For the end, my mind first went to `magic`, which would actually fit based on the length: `itsmagic`.
But that didn't quite feel right to me, so I scrolled through the list of `100` possible flags and saw this chunk:
```
it3lOgkc
it;lOgkc
itslOgkc
it{lOgkc
)t{l~gkc
)tsl~gkc
)t3l~gkc
)t;l~gkc
Itslogkc
It;logkc
It3logkc
It{logkc
```
These look to be saying that the second half is `logic`!
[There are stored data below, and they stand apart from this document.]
(* ===== verification/Awaiter.v ===== *)
(** [detail/utility.h]: awaiters as the library sees them.

    [behaviour] is an awaiter reduced to its answers.  [awaitSuspend()] and its
    siblings supply what an awaiter does not customise; [AwaiterStateChecker]
    (compiled in with [CORRAL_AWAITABLE_STATE_DEBUG]) is the protocol between an
    awaiter and whoever awaits it, as a state machine whose violations are
    assertion failures, and [SanitizedAwaiter] reports every call to it. *)
From S2P Require Export Waker.

(** * Behaviours *)

(** What [await_suspend(h).resume()] does: nothing yet, resume [h] on the spot,
    or throw; and what [await_cancel(h)] does: confirm, refuse for now, or
    refuse after having resumed [h]. *)
Inductive suspension := Later | AtOnce | Throws.
Inductive cancellation := Confirmed | Refused | RefusedResumed.
#[export] Instance suspension_eq_dec : EqDecision suspension.
Proof. solve_decision. Defined.
#[export] Instance cancellation_eq_dec : EqDecision cancellation.
Proof. solve_decision. Defined.

Record behaviour := Beh {
  b_ready : bool;            (* await_ready() *)
  b_skippable : bool;        (* Skippable<...>, the static type *)
  b_early : bool;            (* await_early_cancel() *)
  b_suspend : suspension;    (* await_suspend() *)
  b_cancel : cancellation;   (* await_cancel() *)
  b_must : bool;             (* await_must_resume() *)
  b_error : bool }.          (* await_resume() yields an error *)

(** What [await_suspend()] may return, and [awaitSuspend()]. *)
Inductive suspend_result := RVoid | RHandle (h : handle) | RBool (b : bool).
Definition awaitSuspend (r : suspend_result) (h : handle) : handle :=
  match r with
  | RVoid => Noop
  | RHandle h' => h'
  | RBool b => if b then Noop else h
  end.

(** The optional methods: [None] when the awaiter does not have it. *)
Definition awaitEarlyCancel (await_early_cancel : option bool) : bool :=
  match await_early_cancel with Some b => b | None => true end.
Definition awaitCancel (await_cancel : option (handle -> bool)) (h : handle) : bool :=
  match await_cancel with Some f => f h | None => false end.
Definition awaitMustResume (await_must_resume : option bool) (cancelAlwaysSucceeds : bool) : bool :=
  match await_must_resume with
  | Some b => b
  | None => negb cancelAlwaysSucceeds
  end.

(** * The protocol *)

Module Checker.
Inductive state :=
  Initial | NotReady | InitialCxlPend | CancelPending | ReadyImmediately | Running | Cancelling
  | ReadyAfterCancel | Ready | Cancelled | Done.
#[export] Instance state_eq_dec : EqDecision state.
Proof. solve_decision. Defined.

Record checker := Checker { realHandle_ : handle; hasExecutor_ : bool; state_ : state }.
Implicit Types (c : checker).
Definition initial : checker := Checker Noop false Initial.

Definition set (s : state) c : checker := Checker (realHandle_ c) (hasExecutor_ c) s.
Definition in_state (s : state) c : bool := bool_decide (state_ c = s).

Definition forceReset c : checker := Checker (realHandle_ c) false Initial.
Definition reset c : res checker :=
  corral_assert (in_state Cancelled c || in_state Done c || in_state Initial c);; Ok (forceReset c).
Definition readyReturned (val : bool) c : res checker :=
  match state_ c with
  | Initial | NotReady => Ok (set (if val then ReadyImmediately else NotReady) c)
  | InitialCxlPend | CancelPending => Ok (set (if val then ReadyAfterCancel else CancelPending) c)
  | ReadyImmediately | ReadyAfterCancel => corral_assert val;; Ok c
  | _ => Fault Unreachable
  end.
Definition earlyCancelReturned (val : bool) c : res checker :=
  match state_ c with
  | Initial => Ok (set (if val then Cancelled else InitialCxlPend) c)
  | NotReady => Ok (set (if val then Cancelled else CancelPending) c)
  | ReadyImmediately => Ok (set (if val then Cancelled else ReadyAfterCancel) c)
  | _ => Fault Unreachable
  end.
Definition aboutToSetExecutor c : res checker :=
  corral_assert (in_state NotReady c || in_state CancelPending c || in_state ReadyImmediately c || in_state Initial c
                 || in_state InitialCxlPend c);;
  Ok (Checker (realHandle_ c) true (state_ c)).
Definition aboutToSuspend (h : handle) c : res checker :=
  corral_assert (hasExecutor_ c);;
  match state_ c with
  | NotReady => Ok (Checker h (hasExecutor_ c) Running)
  | CancelPending => Ok (Checker h (hasExecutor_ c) Cancelling)
  | _ => Fault Unreachable
  end.
Definition suspendThrew c : res checker :=
  corral_assert (in_state Running c || in_state Cancelling c);; Ok (set Done c).
Definition aboutToCancel (h : handle) c : res checker :=
  corral_assert (in_state Running c);; corral_assert (bool_decide (realHandle_ c = h));;
  Ok (set Cancelling c).
Definition cancelReturned (val : bool) c : res checker :=
  if val then corral_assert (in_state Cancelling c);; Ok (set Cancelled c) else Ok c.
Definition mustResumeReturned (val : bool) c : res checker :=
  corral_assert (in_state ReadyAfterCancel c);; Ok (set (if val then Ready else Cancelled) c).
Definition aboutToResume c : res checker :=
  corral_assert (in_state ReadyImmediately c || in_state Ready c);; Ok (set Done c).
(** The resume function: the new state, and the handle to resume. *)
Definition resumed c : res (handle * checker) :=
  match state_ c with
  | Running => Ok (realHandle_ c, set Ready c)
  | Cancelling => Ok (realHandle_ c, set ReadyAfterCancel c)
  | _ => Fault Unreachable
  end.

(** The calls between the construction of a [SanitizedAwaiter] and its end. *)
Inductive call :=
| CReady (val : bool) | CEarlyCancel (val : bool) | CSetExecutor | CSuspend (h : handle) | CThrew
| CCancel (h : handle) | CCancelled (val : bool) | CMustResume (val : bool) | CResume | CResumed.
#[export] Instance call_eq_dec : EqDecision call.
Proof. solve_decision. Defined.
Definition step (k : call) c : res checker :=
  match k with
  | CReady v => readyReturned v c
  | CEarlyCancel v => earlyCancelReturned v c
  | CSetExecutor => aboutToSetExecutor c
  | CSuspend h => aboutToSuspend h c
  | CThrew => suspendThrew c
  | CCancel h => aboutToCancel h c
  | CCancelled v => cancelReturned v c
  | CMustResume v => mustResumeReturned v c
  | CResume => aboutToResume c
  | CResumed => '(_, c) ← resumed c; Ok c
  end.
Fixpoint run (ks : list call) c : res checker :=
  match ks with [] => Ok c | k :: ks => c ← step k c; run ks c end.

(** ** What the protocol guarantees *)

Definition count (f : call -> bool) (ks : list call) : nat := length (List.filter f ks).
Definition is_suspend (k : call) : bool := match k with CSuspend _ => true | _ => false end.
Definition is_resumed (k : call) : bool := match k with CResumed => true | _ => false end.
Definition is_over (k : call) : bool := match k with CResume | CThrew => true | _ => false end.
Definition is_dropped (k : call) : bool :=
  match k with CEarlyCancel true | CCancelled true | CMustResume false => true | _ => false end.

(** How often a call may still be made, or has been made, in each state. *)
Definition suspends_left (s : state) : nat :=
  match s with Initial | NotReady | InitialCxlPend | CancelPending => 1 | _ => 0 end.
Definition resumes_left (s : state) : nat :=
  match s with Initial | NotReady | InitialCxlPend | CancelPending | Running | Cancelling => 1 | _ => 0 end.
Definition ends_left (s : state) : nat := match s with Cancelled | Done => 0 | _ => 1 end.

Lemma step_measure k c c' :
  step k c = Ok c' ->
  suspends_left (state_ c') + Nat.b2n (is_suspend k) <= suspends_left (state_ c) /\
  resumes_left (state_ c') + Nat.b2n (is_resumed k) <= resumes_left (state_ c) /\
  ends_left (state_ c') + Nat.b2n (is_over k || is_dropped k) = ends_left (state_ c) /\
  (state_ c = Done -> state_ c' = Done) /\ (state_ c = Cancelled -> state_ c' = Cancelled) /\
  (is_over k = true -> state_ c' = Done) /\ (is_dropped k = true -> state_ c' = Cancelled).
Proof.
  destruct c as [h e s].
  destruct k as [v|v| |h'| |h'|v|v| |]; unfold step, readyReturned, earlyCancelReturned, aboutToSetExecutor,
    aboutToSuspend, suspendThrew, aboutToCancel, cancelReturned, mustResumeReturned, aboutToResume, resumed, in_state;
    cbn [state_ hasExecutor_ realHandle_];
    try destruct v; destruct s; cbn; intros E; res_inv; cbn;
    try (split_and!; (lia || done)).
  all: repeat match goal with H : context [bool_decide _] |- _ => revert H end; cbn; intros; try discriminate.
Qed.

Lemma run_measure ks c c' :
  run ks c = Ok c' ->
  suspends_left (state_ c') + count is_suspend ks <= suspends_left (state_ c) /\
  resumes_left (state_ c') + count is_resumed ks <= resumes_left (state_ c) /\
  ends_left (state_ c') + (count is_over ks + count is_dropped ks) = ends_left (state_ c) /\
  (state_ c = Done -> state_ c' = Done) /\ (state_ c = Cancelled -> state_ c' = Cancelled) /\
  (0 < count is_over ks -> state_ c' = Done) /\ (0 < count is_dropped ks -> state_ c' = Cancelled).
Proof.
  revert c. induction ks as [|k ks IH]; intros c E; cbn [run] in E.
  - injection E as <-. cbn. split_and!; (lia || done).
  - apply bind_ok in E as (c1 & E1 & E2). destruct (step_measure k c c1 E1) as (S1 & S2 & S3 & S4 & S5 & S6 & S7).
    destruct (IH c1 E2) as (R1 & R2 & R3 & R4 & R5 & R6 & R7). unfold count in *. cbn [List.filter].
    assert (Hx : is_over k && is_dropped k = false) by (by destruct k as [|[]| | | | |[]|[]| |]).
    destruct (is_suspend k), (is_resumed k), (is_over k), (is_dropped k);
      cbn [orb Nat.b2n length andb] in *; try done; split_and!; auto; try lia.
Qed.

(** ** Whose turn it is *)

(** The calls a parent may make, those an awaiter may ([resume()] of the handle it
    was given), for components that are both. *)
Inductive request := QReady | QEarlyCancel | QSetExecutor | QSuspend | QCancel | QMustResume | QResume.
Definition running c : bool := in_state Running c || in_state Cancelling c.
Definition before_suspension c : bool :=
  match state_ c with Initial | NotReady | InitialCxlPend | CancelPending => true | _ => false end.
Definition may (q : request) c : bool :=
  match q with
  | QReady => before_suspension c
  | QEarlyCancel => in_state Initial c || in_state NotReady c
  | QSetExecutor => before_suspension c && negb (hasExecutor_ c)
  | QSuspend => hasExecutor_ c && (in_state NotReady c || in_state CancelPending c)
  | QCancel => in_state Running c
  | QMustResume => in_state ReadyAfterCancel c
  | QResume => in_state ReadyImmediately c || in_state Ready c
  end.
End Checker.

Import Checker.

(** C17.  Every sequence of calls that the state machine lets
    through suspends the awaiter at most once and sees its handle resumed at
    most once; if the awaiter may be destroyed afterwards, then either it was
    never used beyond asking, or exactly one of these happened, and once:
    its result was taken (or [await_suspend()] threw), or it was dropped as
    cancelled. *)
Theorem awaiter_protocol ks c c' :
  run ks initial = Ok c -> reset c = Ok c' ->
  count is_suspend ks <= 1 /\ count is_resumed ks <= 1 /\
  count is_over ks + count is_dropped ks = (if in_state Initial c then 0 else 1) /\
  (state_ c = Done <-> count is_over ks = 1) /\ (state_ c = Cancelled <-> count is_dropped ks = 1).
Proof.
  intros E Hr. destruct (run_measure ks initial c E) as (R1 & R2 & R3 & _ & _ & R6 & R7).
  cbn in R1, R2, R3. unfold reset in Hr. res_inv. unfold in_state in *.
  destruct (state_ c) eqn:Hs; cbn in *; try done; split_and!; try lia; try (split; intros; try done; try lia).
  all: try (destruct (count is_over ks); [lia|]; assert (Hx : Cancelled = Done) by (apply R6; lia); done).
  all: try (destruct (count is_dropped ks); [lia|]; assert (Hx : Done = Cancelled) by (apply R7; lia); done).
  all: try (assert (Hx : Initial = Done) by (apply R6; lia); done).
  all: try (assert (Hx : Initial = Cancelled) by (apply R7; lia); done).
  all: first [rewrite bool_decide_true by done; lia | rewrite bool_decide_false by done; lia].
Qed.

Lemma awaiter_protocol_witness :
  let ks := [CReady false; CSetExecutor; CSuspend (Coro 1); CCancel (Coro 1); CResumed; CCancelled false;
             CMustResume true; CResume] in
  count is_suspend ks <= 1 /\ count is_resumed ks <= 1 /\ count is_over ks = 1.
Proof.
  destruct (awaiter_protocol [CReady false; CSetExecutor; CSuspend (Coro 1); CCancel (Coro 1); CResumed;
    CCancelled false; CMustResume true; CResume] (Checker (Coro 1) true Done) (Checker (Coro 1) false Initial)
    eq_refl eq_refl) as (E1 & E2 & _ & E3 & _).
  split_and!; [exact E1|exact E2|by apply E3].
Defined.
Putting that together you get `itslogic`, which is eight characters, and, most importantly, it fits with the theme of the challenge (implementing hardware logic in C).
I didn't know the capitalization, so first guess I just tried `ptm{itslogic}`, and to my surprise it was correct.
My full solve script is here: [solve.py](./solve.py).
Overall, it was fun for me to try a reversing challenge, and I got to use angr/claripy which was quite fun.
However, it's very annoying when they are multiple possible solves for a reversing challenge, as there's no way to know except to guess.
Although that's not entirely true, as you could generate a ton of solutions and sort by those that have english words in them perhaps.
But hey, mistakes happen (and I've been on the hosting side of things), so I still had a fun time solving the challenge.